The idea that alleged murderous thug Aaron Rodriguez of the New England Patriots is potentially marking the end of the “Patriot era of excellence” is laughable, but breathless reporters and Patriots fans love to indulge their fantasies, as Michael Silver did a few days ago on Yahoo Sports:
It began, chillingly, with a traumatic injury that could have turned tragic: Franchise quarterback Drew Bledsoe was rushed to the hospital after suffering a sheared blood vessel in a 2001 game at Foxborough Stadium, and Tom Brady came in and spurred the New England Patriots to a prolonged run of excellence.
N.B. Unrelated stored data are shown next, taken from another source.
(** *** Services, as far as they talk to the world *)
Lemma world_ResourceForReferable {R} `{Referable R} (r : R) :
  inv (pl_world mid) (ResourceForReferable r).
Proof.
  unfold ResourceForReferable, ResourceForKind. inv_auto. apply (safe_resourceForKind (B := B)).
Qed.
Lemma world_builder_Build b u options : inv (pl_world mid) (builder_Build b u options).
Proof. unfold builder_Build. inv_auto. apply (safe_resourceForKind (B := B)). Qed.
Lemma world_CustomResourceDefinition s : inv (pl_world mid) (CustomResourceDefinition s).
Proof.
  assert (∀ crds name e, Forall (λ c, c ∈ crdGVRs) crds → inv (pl_world mid) (read_crd crds name e)) as Hr.
  { intros crds name e Hc. revert e. induction Hc as [|c crds Hc _ IH]; intros e; simpl; [apply inv_ret|].
    apply inv_bind; [apply (safe_get (B := B)); right; by left|]. intros []; inv_auto. }
  unfold CustomResourceDefinition, run_CrdReader. inv_auto. apply Hr. apply Forall_forall. done.
Qed.
Lemma world_OwnedResources s : pl_owned mid → inv (pl_world mid) (service_OwnedResources s).
Proof.
  intros Hown.
  assert (∀ gvrs ns uid acc, Forall (λ g, g ∈ bindableResourceGVRs) gvrs →
    inv (pl_world mid) (list_owned ns uid gvrs acc)) as Hl.
  { intros gvrs ns uid acc Hg. revert acc. induction Hg as [|g gvrs Hg _ IH]; intros acc; simpl; [apply inv_ret|].
    apply inv_bind; [apply (safe_list (B := B)); by right|]. intros []; inv_auto. }
  unfold service_OwnedResources. inv_auto. apply Hl. apply Forall_forall. done.
Qed.
Lemma world_crd_Resource c : inv (pl_world mid) (crd_Resource c).
Proof. unfold crd_Resource, crd_IsBindable, service_getValuesByJSONPath. inv_auto. Qed.
End Impl.

#[export] Hint Resolve inv_SetCondition inv_RetryProcessing inv_Error inv_StopProcessing
  inv_DelayReprocessing inv_AddBindingItem inv_AddBindings inv_CleanAnnotations inv_canPerform
  inv_ReadConfigMap inv_ReadSecret inv_Items inv_secret_items inv_BindingItems inv_bindingItemMap
  inv_bindingSecretName inv_BindingSecretName inv_persistBinding inv_persistSecret inv_PersistSecret
  inv_Close inv_WorkloadResourceTemplate inv_asked_get : inv.

(** ** The interface between the kinds of binding and the handlers

    What the handlers rely on: reading services and applications keeps the
    invariant.  Both kinds are shown to satisfy it. *)
Class SafeContext (W B : Type) `{KubeAPI W} `{BindingAPI W B} `{Clock W} `{ServiceBindingKind B}
    `{UserInfoJSON} `{PipelineContext W B} := {
  Services_inv (pl : pledge W) `{!SafeWorld W B pl} n :
    inv (st_inv pl n) (Services (W := W) (B := B));
  Applications_inv (pl : pledge W) `{!SafeWorld W B pl} n :
    inv (st_inv pl n) (Applications (W := W) (B := B))
}.
#[export] Hint Resolve Services_inv Applications_inv : inv.

Section Kinds.
Context {W B : Type} `{KubeAPI W} `{BindingAPI W B} `{Clock W} `{ServiceBindingKind B}.
Context `{!ServiceBindingLaws B}.
Context `{UserInfoJSON} `{JSONPathLib} `{BucketRateLimiter} `{MappingDecoder}.
Context (pl : pledge W) `{!SafeWorld W B pl} (n : nat).
Abbreviation P := (st_inv (W := W) (B := B) pl n).

Lemma inv_read_service gvr name ns owned id : inv P (read_service gvr name ns owned id).
Proof.
  apply inv_asking; [apply _|simpl; inv_auto|]. intros Hm. simpl. unfold add_service. inv_auto.
  by apply inv_on_world, (world_builder_Build (B := B)).
Qed.
Lemma inv_resourceFor {R} `{Referable R} (r : R) : inv P (on_world (ResourceForReferable r)).
Proof. by apply inv_on_world, (world_ResourceForReferable (B := B)). Qed.
Lemma inv_all_services : inv P all_services.
Proof. unfold all_services. inv_auto. Qed.
Lemma inv_all_applications : inv P all_applications.
Proof. unfold all_applications. inv_auto. Qed.

(** The namespace a flow works in. *)
Lemma st_inv_namespace (s : st W B) :
  st_inv pl n s → om_namespace (sbk_meta (i_binding (st_ctx s))) = pl_namespace pl.
Proof. intros (_ & _ & Hid & _). by destruct (kept_fields _ _ Hid) as (_ & ? & _). Qed.

Context (gvr : GroupVersionResource) (mk : json → application).
Context (Hmk : ∀ u, a_resource (mk u) = None ∧ a_gvr (mk u) = gvr ∧ a_persistedResource (mk u) = u).

Lemma inv_add_application u :
  pl_may pl "update" gvr (pl_namespace pl) (GetName u) → inv P (add_application (mk u)).
Proof.
  intros Hu s (Hh & Happs & Hid & Hpl & Hw). destruct (Hmk u) as (Hr & Hg & Hp).
  split_and!; [done| |done| |done]; simpl; apply Forall_app; (split; [done|]); (constructor; [|done]).
  - unfold app_ok. by rewrite Hr.
  - unfold app_pledge. by rewrite Hg, Hp.
Qed.

Lemma inv_named_application name : inv P (named_application gvr name (pl_namespace pl) mk).
Proof.
  unfold named_application. destruct (String.eqb name ""); [apply inv_ret|].
  apply inv_asking; [apply _|simpl; inv_auto|]. intros Hget. simpl.
  apply inv_asking; [apply _|simpl; inv_auto|]. intros Hupd. simpl.
  apply (inv_bind_post _ (λ r, ∀ u, r = Ok u → pl_may pl "update" gvr (pl_namespace pl) (GetName u))).
  - by apply inv_asked_get.
  - intros s r s' _ Hr u ->. unfold on_world, zoom in Hr.
    destruct (kube_get gvr (pl_namespace pl) name (st_world s)) as [r' w'] eqn:E. simplify_eq.
    by eapply (safe_named (B := B)).
  - intros [u|e] Hr; [|inv_auto]. apply inv_bind; [apply inv_add_application; eauto|]. inv_auto.
Qed.

Lemma inv_selected_applications sel :
  inv P (selected_applications gvr (pl_namespace pl) sel mk).
Proof.
  assert (∀ items, inv P (listed_applications gvr (pl_namespace pl) mk items)) as Hl.
  { induction items as [|item items IH]; simpl; [inv_auto|].
    apply inv_asking; [apply _|simpl; inv_auto|]. intros Hu. simpl.
    apply inv_bind; [by apply inv_add_application|]. done. }
  unfold selected_applications. destruct sel as [sel|]; [|inv_auto].
  apply inv_asking; [apply _|simpl; inv_auto|]. intros Hm. simpl. inv_auto.
  apply inv_on_world, (safe_list (B := B)). by left.
Qed.
End Kinds.

#[export] Hint Resolve inv_read_service inv_resourceFor inv_all_services inv_all_applications : inv.
#[export] Hint Extern 2 (inv _ (named_application _ _ _ _)) =>
  apply inv_named_application; [apply _|done] : inv.
#[export] Hint Extern 2 (inv _ (selected_applications _ _ _ _)) =>
  apply inv_selected_applications; [apply _|done] : inv.

Section Instances.
Context {W : Type} `{KubeAPI W} `{Clock W} `{UserInfoJSON} `{JSONPathLib} `{BucketRateLimiter}.
Context `{MappingDecoder}.

#[export] Instance bindingImpl_safe `{BindingAPI W v1alpha1.ServiceBinding} :
  SafeContext W v1alpha1.ServiceBinding.
Proof.
  split; intros pl Hpl n.
  - change (inv (st_inv pl n) bindingImpl_Services). unfold bindingImpl_Services.
    assert (∀ spec ns refs, inv (st_inv pl n) (read_services spec ns refs)) as Hr.
    { intros spec ns refs. induction refs as [|r refs IH]; simpl; inv_auto. }
    inv_auto.
  - change (inv (st_inv pl n) bindingImpl_Applications). unfold bindingImpl_Applications.
    apply inv_with_ctx. intros s Hs%st_inv_namespace. unfold id.
    cbn [sbk_meta v1alpha1_kind] in Hs. rewrite Hs. inv_auto.
Qed.

#[export] Instance specImpl_safe `{BindingAPI W v1beta1.ServiceBinding} :
  SafeContext W v1beta1.ServiceBinding.
Proof.
  split; intros pl Hpl n.
  - change (inv (st_inv pl n) specImpl_Services). unfold specImpl_Services. inv_auto.
  - change (inv (st_inv pl n) specImpl_Applications). unfold specImpl_Applications.
    apply inv_with_ctx. intros s Hs%st_inv_namespace. unfold id.
    cbn [sbk_meta v1beta1_kind] in Hs. rewrite Hs. inv_auto.
Qed.
End Instances.

(** ** The handlers *)
Section Handlers.
Context {W B : Type} `{KubeAPI W} `{BindingAPI W B} `{Clock W} `{ServiceBindingKind B}.
Context `{!ServiceBindingLaws B}.
Context `{UserInfoJSON} `{JSONPathLaws} `{BucketRateLimiter} `{MappingDecoder} `{Converter}.
Context `{Templates} `{PipelineContext W B} `{!SafeContext W B}.
Context (mid : pledge W) `{!SafeWorld W B mid}.

Section Collect.
Context (n : nat).
Abbreviation P := (st_inv (W := W) (B := B) mid n).

Lemma inv_requestRetry r e : inv P (requestRetry r e).
Proof. unfold requestRetry. inv_auto. Qed.
Lemma inv_service_at k : inv P (service_at k).
Proof. unfold service_at. inv_auto. Qed.
Lemma inv_for_services body : (∀ k, inv P (body k)) → inv P (for_services body).
Proof. intros Hb. unfold for_services, services_or_nil. inv_auto. Qed.
Lemma inv_service_crd k : inv P (service_crd k).
Proof.
  apply inv_on_service. intros s. inv_auto. apply (world_CustomResourceDefinition (B := B) mid).
Qed.
Lemma inv_crd_annotations k : inv P (crd_annotations k).
Proof. apply inv_on_service. intros s. inv_auto. apply world_crd_Resource. Qed.
Lemma inv_add_definition k kv : inv P (add_definition k kv).
Proof. unfold add_definition. inv_auto. apply inv_on_service. inv_auto. Qed.
Hint Resolve inv_requestRetry inv_service_at inv_service_crd inv_crd_annotations inv_add_definition : inv.

Lemma inv_collectItems val prefix source k : inv P (collectItems val prefix source k).
Proof.
  revert prefix k. induction val as [| | | | |t l _|m IH] using json_ind'; intros prefix k; simpl; inv_auto.
  generalize (if String.eqb (prefix +:+ k +:+ "_") "_" then "" else prefix +:+ k +:+ "_") as p. intros p.
  induction IH as [|[x v] m Hv _ IHm]; [apply inv_ret|]. destruct v; inv_auto; simpl in *; auto.
Qed.

Lemma inv_Apply def u : inv P (Apply (W := st W B) ctx_readers def u).
Proof.
  unfold_Apply. unfold with_path_values, getValuesByJSONPath, read_other, ctx_readers. inv_auto.
  all: cbn [configMapReader secretReader]; eauto with inv.
Qed.
Hint Resolve inv_collectItems inv_Apply : inv.

Lemma inv_PreFlight : inv P PreFlight.
Proof. unfold PreFlight. inv_auto. Qed.
Lemma inv_BindingDefinitions : inv P BindingDefinitions.
Proof. apply inv_for_services. intros k. inv_auto. Qed.
Lemma inv_collect_BindingItems : inv P collect_BindingItems.
Proof. apply inv_for_services. intros k. unfold apply_definition. inv_auto. Qed.
Lemma inv_ProvisionedService : inv P ProvisionedService.
Proof. apply inv_for_services. intros k. inv_auto. Qed.
Lemma inv_DirectSecretReference : inv P DirectSecretReference.
Proof. apply inv_for_services. intros k. inv_auto. Qed.
Lemma inv_OwnedResources : pl_owned mid → inv P OwnedResources.
Proof.
  intros Hown. unfold OwnedResources, collect_owned. inv_auto. by apply inv_on_world, (world_OwnedResources (B := B) mid).
Qed.
Lemma inv_mapping_Handle : inv P mapping_Handle.
Proof. unfold mapping_Handle, template_vars, services_or_nil. inv_auto. Qed.
Lemma inv_naming_Handle : inv P naming_Handle.
Proof. unfold naming_Handle, name_item, naming_stop, set_item_name. inv_auto. Qed.
End Collect.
Did it end, symbolically, with Wednesday’s disquieting arrest of discarded Pats tight end Aaron Hernandez on a murder charge? <source>
The simple fact is that the Patriot era of excellence never existed, because every victory, including three Superbowl victories, is now and forever will be tainted by Patriots cheating using video equipment and tapes of opposing teams’ defensive schemes during games (a scandal known as “Spygate”). The cheating was so bad that Roger Goodell, Commissioner of the League, actually destroyed the tapes themselves after his “investigation” of Patriots wrongdoing. In doing so, Goodell ensured that the only reasonable conclusion that we can draw is that the Patriots’ cheating was more pervasive, comprehensive, and devastatingly effective than any of us could even imagine. Meaning that their victories were a total fraud, and Goodell could not countenance the truth of this.
Add to this the fact that since Spygate was revealed and the tapes destroyed, the Patriots have failed to win another Superbowl…
Case closed.
And yet NFL reporters, commentators, and fans, cannot let go of the delusion about Bill Belichick and Tom Brady and their supposed “excellence”.
More from Michael Silver:
During that 12-year stretch, the Belichick/Brady Pats have produced 12 winning seasons and 10 AFC East titles. Brady surpassed Joe Montana’s NFL record with his 17th postseason victory last January and guided New England to its seventh AFC championship game during that span. That’s so good, it’s scary.
No, Michael, the thing that is “scary” is not how good they were during this “span”, but rather how you and others can willfully insist on pretending that the Patriot victories are legitimate.
They are not.
I know this is painful to contemplate, to absorb, and to accept.
But the facts and circumstances leave you no other option.
The Patriots era is not coming to an end, because it has never existed in the first place.